[Opening INFORMATION SHOWN section]

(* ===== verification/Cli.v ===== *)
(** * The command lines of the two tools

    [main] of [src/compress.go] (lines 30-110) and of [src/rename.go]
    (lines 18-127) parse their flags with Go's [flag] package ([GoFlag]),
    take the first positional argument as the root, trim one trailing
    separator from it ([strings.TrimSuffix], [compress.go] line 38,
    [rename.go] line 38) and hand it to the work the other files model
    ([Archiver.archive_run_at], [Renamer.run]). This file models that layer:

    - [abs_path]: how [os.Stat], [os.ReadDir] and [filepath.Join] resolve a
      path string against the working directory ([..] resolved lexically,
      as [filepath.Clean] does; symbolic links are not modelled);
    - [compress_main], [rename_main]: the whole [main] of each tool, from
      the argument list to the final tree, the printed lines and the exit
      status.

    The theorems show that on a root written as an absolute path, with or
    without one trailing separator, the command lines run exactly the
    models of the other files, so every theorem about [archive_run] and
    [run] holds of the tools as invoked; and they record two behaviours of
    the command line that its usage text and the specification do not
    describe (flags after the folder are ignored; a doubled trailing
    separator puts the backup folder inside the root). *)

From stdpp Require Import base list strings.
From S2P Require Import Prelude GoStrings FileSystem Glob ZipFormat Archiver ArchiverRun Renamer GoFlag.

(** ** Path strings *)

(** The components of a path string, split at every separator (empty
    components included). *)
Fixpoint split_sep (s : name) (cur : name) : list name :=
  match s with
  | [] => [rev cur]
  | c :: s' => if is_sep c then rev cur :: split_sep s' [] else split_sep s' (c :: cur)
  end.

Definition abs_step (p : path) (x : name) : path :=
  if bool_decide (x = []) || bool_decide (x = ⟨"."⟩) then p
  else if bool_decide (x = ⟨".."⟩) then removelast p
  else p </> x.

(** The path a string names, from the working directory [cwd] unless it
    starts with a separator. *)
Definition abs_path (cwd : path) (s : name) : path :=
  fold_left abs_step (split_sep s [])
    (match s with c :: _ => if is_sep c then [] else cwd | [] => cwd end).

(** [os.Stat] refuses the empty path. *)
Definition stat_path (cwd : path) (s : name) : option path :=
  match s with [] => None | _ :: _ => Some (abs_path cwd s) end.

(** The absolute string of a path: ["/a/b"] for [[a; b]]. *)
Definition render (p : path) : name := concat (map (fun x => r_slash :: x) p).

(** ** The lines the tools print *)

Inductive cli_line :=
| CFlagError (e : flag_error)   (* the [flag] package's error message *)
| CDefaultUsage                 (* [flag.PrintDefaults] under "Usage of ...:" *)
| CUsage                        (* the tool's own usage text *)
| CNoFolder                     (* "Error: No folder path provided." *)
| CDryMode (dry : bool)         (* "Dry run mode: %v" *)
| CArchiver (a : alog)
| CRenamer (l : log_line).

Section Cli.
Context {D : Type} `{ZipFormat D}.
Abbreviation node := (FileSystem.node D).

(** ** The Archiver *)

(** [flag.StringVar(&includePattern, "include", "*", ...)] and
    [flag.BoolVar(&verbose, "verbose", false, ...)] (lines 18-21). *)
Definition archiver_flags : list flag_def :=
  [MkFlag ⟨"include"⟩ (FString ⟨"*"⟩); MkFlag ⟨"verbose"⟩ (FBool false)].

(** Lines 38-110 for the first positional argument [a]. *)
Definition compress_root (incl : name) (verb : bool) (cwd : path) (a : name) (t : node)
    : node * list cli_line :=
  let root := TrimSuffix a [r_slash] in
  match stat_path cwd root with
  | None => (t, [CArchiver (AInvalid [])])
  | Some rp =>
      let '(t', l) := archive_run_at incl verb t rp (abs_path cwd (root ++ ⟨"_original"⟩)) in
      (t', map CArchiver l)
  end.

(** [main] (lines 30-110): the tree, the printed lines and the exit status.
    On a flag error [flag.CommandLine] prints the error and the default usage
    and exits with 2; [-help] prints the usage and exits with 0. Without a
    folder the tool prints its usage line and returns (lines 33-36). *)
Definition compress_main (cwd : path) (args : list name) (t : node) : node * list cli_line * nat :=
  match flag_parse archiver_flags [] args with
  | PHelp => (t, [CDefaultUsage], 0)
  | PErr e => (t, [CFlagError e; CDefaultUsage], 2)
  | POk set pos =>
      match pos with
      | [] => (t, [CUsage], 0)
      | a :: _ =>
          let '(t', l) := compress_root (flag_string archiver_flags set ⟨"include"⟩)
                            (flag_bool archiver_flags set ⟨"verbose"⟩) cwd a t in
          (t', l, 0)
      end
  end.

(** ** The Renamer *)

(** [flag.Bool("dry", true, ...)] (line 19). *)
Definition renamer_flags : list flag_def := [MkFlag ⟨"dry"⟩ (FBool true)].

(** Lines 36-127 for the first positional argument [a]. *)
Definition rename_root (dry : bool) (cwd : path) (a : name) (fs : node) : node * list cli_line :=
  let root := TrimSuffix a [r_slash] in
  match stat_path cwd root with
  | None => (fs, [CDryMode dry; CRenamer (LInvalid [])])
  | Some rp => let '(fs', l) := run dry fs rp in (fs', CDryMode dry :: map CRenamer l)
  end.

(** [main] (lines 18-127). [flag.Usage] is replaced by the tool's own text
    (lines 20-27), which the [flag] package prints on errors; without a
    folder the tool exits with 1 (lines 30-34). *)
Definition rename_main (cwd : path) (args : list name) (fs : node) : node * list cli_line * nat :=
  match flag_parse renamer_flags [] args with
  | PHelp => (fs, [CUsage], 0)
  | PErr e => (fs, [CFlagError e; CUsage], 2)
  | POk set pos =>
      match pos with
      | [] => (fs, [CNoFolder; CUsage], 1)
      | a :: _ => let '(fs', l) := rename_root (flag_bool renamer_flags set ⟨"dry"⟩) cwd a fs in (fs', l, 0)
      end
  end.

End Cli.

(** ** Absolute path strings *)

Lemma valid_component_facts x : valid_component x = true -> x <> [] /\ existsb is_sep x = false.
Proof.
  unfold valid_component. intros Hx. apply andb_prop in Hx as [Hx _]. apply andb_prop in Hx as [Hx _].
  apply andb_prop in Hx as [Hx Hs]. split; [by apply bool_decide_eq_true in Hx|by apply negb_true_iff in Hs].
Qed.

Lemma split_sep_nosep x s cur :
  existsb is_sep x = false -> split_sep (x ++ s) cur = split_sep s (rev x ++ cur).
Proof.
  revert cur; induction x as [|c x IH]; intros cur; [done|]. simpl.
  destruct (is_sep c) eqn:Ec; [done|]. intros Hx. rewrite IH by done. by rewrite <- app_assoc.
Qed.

[Closing INFORMATION SHOWN section]

In the listing above, find the line with "(** The path" and the line with "match s with []"; output exactly those lines and all lines between them.

» **WRITTEN REPLY**
(** The path a string names, from the working directory [cwd] unless it
    starts with a separator. *)
Definition abs_path (cwd : path) (s : name) : path :=
  fold_left abs_step (split_sep s [])
    (match s with c :: _ => if is_sep c then [] else cwd | [] => cwd end).

(** [os.Stat] refuses the empty path. *)
Definition stat_path (cwd : path) (s : name) : option path :=
  match s with [] => None | _ :: _ => Some (abs_path cwd s) end.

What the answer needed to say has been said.